- [Try it] Beginning at the line that contains "(String _ _) => true", transcribe the remaining lines of the listing exactly; include the final line and omit everything before.

- [Data in this exercise]
(** * Kotlin test discovery: a shallow embedding of [KotlinTestDiscovery]

    The development follows [testDiscovery.ts]: the string helpers the
    code calls, the two regular expressions of [resolveTestsInFile] and
    the backtracking matcher that runs them, the brace-counting scan of a
    class body, the tree store (test items live in a heap of mutable
    objects, as the extension shares them between its two indexes), the
    directory walk of [findKotlinTestFiles] and the queue of [runHandler];
    from [extension.ts] it takes the handler of the [kotlin.test.run]
    command.

    Conventions.  Strings are sequences of code units restricted to one
    byte each ([string]); a [Uri] is represented by its [fsPath].  The
    file system is what [readFile] and [readdir] return at the time of a
    call.  Each operation of the class runs to completion before the
    next one starts, and the callbacks of a [forEach] run in order.  The
    editor's test API is taken as documented: a [TestItemCollection] is
    keyed by item id and keeps insertion order, and the parent of an item
    is set when the item joins the children of another. *)

From Stdlib Require Import ZArith Ascii.
From stdpp Require Import base gmap list strings.

Local Open Scope Z_scope.
Local Open Scope nat_scope.

(** ** String methods used by the extension *)

Module Js.

(** [s.startsWith(p)] *)
Fixpoint startsWith (s p : string) {struct p} : bool :=
  match p, s with
  | EmptyString, _ => true
  | String a p', String b s' => Ascii.eqb a b && startsWith s' p'
  | String _ _, EmptyString => false
  end.

(** [s.includes(sub)] *)
Fixpoint includes (s sub : string) : bool :=
  startsWith s sub ||
  match s with
  | EmptyString => false
  | String _ s' => includes s' sub
  end.

(** [s.substring(n)] *)
Fixpoint drop (n : nat) (s : string) : string :=
  match n, s with
  | S n', String _ s' => drop n' s'
  | _, _ => s
  end.

(** [s.substring(0, n)] *)
Fixpoint take (n : nat) (s : string) : string :=
  match n, s with
  | S n', String c s' => String c (take n' s')
  | _, _ => EmptyString
  end.

(** [s.endsWith(p)] *)
Definition endsWith (s p : string) : bool :=
  (String.length p <=? String.length s) &&
  String.eqb (drop (String.length s - String.length p) s) p.

(** [s.indexOf(c)] for a one-character needle; [None] stands for -1. *)
Fixpoint indexOf (s : string) (c : ascii) : option nat :=
  match s with
  | EmptyString => None
  | String b s' => if Ascii.eqb b c then Some 0 else S <$> indexOf s' c
  end.

(** [s.split(sep)] for a one-character separator: never empty. *)
Fixpoint split (s : string) (sep : ascii) : list string :=
  match s with
  | EmptyString => [EmptyString]
  | String c s' =>
      if Ascii.eqb c sep then EmptyString :: split s' sep
      else match split s' sep with
           | x :: xs => String c x :: xs
           | [] => [String c EmptyString]
           end
  end.

(** Truthiness of an optional string: [undefined] and [""] are falsy. *)
Definition truthy (o : option string) : bool :=
  match o with
  | Some (String _ _) => true
  | _ => false
  end.

End Js.

(** ** Regular expressions

    The fragment of ECMAScript patterns that [classRegex] and
    [methodRegex] are written in, with the backtracking order of the
    language: a greedy quantifier tries the longest repetition first, a
    lazy one the shortest, an alternative its left branch first.  Every
    quantified atom of the two patterns is a single character class, so
    repetition is a recursion on the input. *)

Module Regex.

Inductive regex : Type :=
| Lit (s : string)                 (* a literal sequence *)
| Plus (p : ascii → bool)          (* [p]+  greedy *)
| Star (p : ascii → bool)          (* [p]*  greedy *)
| StarLazy (p : ascii → bool)      (* [p]*? lazy *)
| Seq (r1 r2 : regex)
| Alt (r1 r2 : regex)
| Opt (r : regex)                  (* (?:r)? greedy *)
| Group (r : regex).               (* (r), the one capture group *)

Definition orElse {A} (x : option A) (y : option A) : option A :=
  match x with
  | Some _ => x
  | None => y
  end.

Section Matcher.
Context {A : Type}.

Fixpoint lit (l s : string) (k : string → option A) : option A :=
  match l, s with
  | EmptyString, _ => k s
  | String a l', String b s' => if Ascii.eqb a b then lit l' s' k else None
  | String _ _, EmptyString => None
  end.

- [Result for this exercise]
  | Some (String _ _) => true
  | _ => false
  end.

End Js.

(** ** Regular expressions

    The fragment of ECMAScript patterns that [classRegex] and
    [methodRegex] are written in, with the backtracking order of the
    language: a greedy quantifier tries the longest repetition first, a
    lazy one the shortest, an alternative its left branch first.  Every
    quantified atom of the two patterns is a single character class, so
    repetition is a recursion on the input. *)

Module Regex.

Inductive regex : Type :=
| Lit (s : string)                 (* a literal sequence *)
| Plus (p : ascii → bool)          (* [p]+  greedy *)
| Star (p : ascii → bool)          (* [p]*  greedy *)
| StarLazy (p : ascii → bool)      (* [p]*? lazy *)
| Seq (r1 r2 : regex)
| Alt (r1 r2 : regex)
| Opt (r : regex)                  (* (?:r)? greedy *)
| Group (r : regex).               (* (r), the one capture group *)

Definition orElse {A} (x : option A) (y : option A) : option A :=
  match x with
  | Some _ => x
  | None => y
  end.

Section Matcher.
Context {A : Type}.

Fixpoint lit (l s : string) (k : string → option A) : option A :=
  match l, s with
  | EmptyString, _ => k s
  | String a l', String b s' => if Ascii.eqb a b then lit l' s' k else None
  | String _ _, EmptyString => None
  end.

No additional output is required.